» **TRY IT**
The word "assumption" may appear in the records below. Report how many lines contain it, and write nothing besides the number.

============================================================

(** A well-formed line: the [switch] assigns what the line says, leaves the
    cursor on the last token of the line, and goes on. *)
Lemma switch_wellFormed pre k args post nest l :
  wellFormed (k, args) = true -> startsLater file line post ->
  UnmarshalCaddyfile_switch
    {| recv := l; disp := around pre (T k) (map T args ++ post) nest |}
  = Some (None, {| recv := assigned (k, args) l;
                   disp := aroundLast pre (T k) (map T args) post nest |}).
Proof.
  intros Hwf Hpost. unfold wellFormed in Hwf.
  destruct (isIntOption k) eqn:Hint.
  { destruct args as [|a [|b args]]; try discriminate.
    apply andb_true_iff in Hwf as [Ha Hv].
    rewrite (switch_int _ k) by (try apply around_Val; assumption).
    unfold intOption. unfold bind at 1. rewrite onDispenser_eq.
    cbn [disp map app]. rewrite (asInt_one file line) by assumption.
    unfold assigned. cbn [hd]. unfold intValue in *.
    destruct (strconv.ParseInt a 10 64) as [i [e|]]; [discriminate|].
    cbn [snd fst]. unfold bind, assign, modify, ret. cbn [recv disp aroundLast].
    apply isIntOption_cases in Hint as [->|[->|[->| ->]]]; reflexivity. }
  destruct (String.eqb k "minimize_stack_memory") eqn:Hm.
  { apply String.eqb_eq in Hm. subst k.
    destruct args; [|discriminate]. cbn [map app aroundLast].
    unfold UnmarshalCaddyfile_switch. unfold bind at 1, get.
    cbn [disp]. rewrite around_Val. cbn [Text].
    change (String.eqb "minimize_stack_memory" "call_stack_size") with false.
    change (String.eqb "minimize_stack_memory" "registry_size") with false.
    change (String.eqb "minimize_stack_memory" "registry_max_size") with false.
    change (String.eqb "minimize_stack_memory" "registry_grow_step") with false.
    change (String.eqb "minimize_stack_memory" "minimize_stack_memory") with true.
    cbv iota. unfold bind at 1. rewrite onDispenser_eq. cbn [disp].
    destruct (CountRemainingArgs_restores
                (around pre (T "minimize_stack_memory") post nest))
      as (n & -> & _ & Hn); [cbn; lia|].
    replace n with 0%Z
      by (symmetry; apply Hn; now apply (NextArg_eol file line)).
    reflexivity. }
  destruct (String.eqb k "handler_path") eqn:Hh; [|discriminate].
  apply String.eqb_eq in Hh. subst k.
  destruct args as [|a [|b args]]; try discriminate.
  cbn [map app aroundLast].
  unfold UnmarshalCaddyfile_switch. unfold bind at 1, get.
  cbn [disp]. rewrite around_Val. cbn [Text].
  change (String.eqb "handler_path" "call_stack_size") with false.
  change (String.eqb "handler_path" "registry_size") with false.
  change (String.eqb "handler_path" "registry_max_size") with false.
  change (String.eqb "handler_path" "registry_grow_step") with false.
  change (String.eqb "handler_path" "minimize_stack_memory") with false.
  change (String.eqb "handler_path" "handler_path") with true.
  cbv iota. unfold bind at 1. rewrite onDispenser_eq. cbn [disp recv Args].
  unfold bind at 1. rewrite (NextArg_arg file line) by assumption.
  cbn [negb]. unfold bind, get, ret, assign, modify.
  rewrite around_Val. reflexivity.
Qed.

============================================================

» **ANSWER SPACE**
3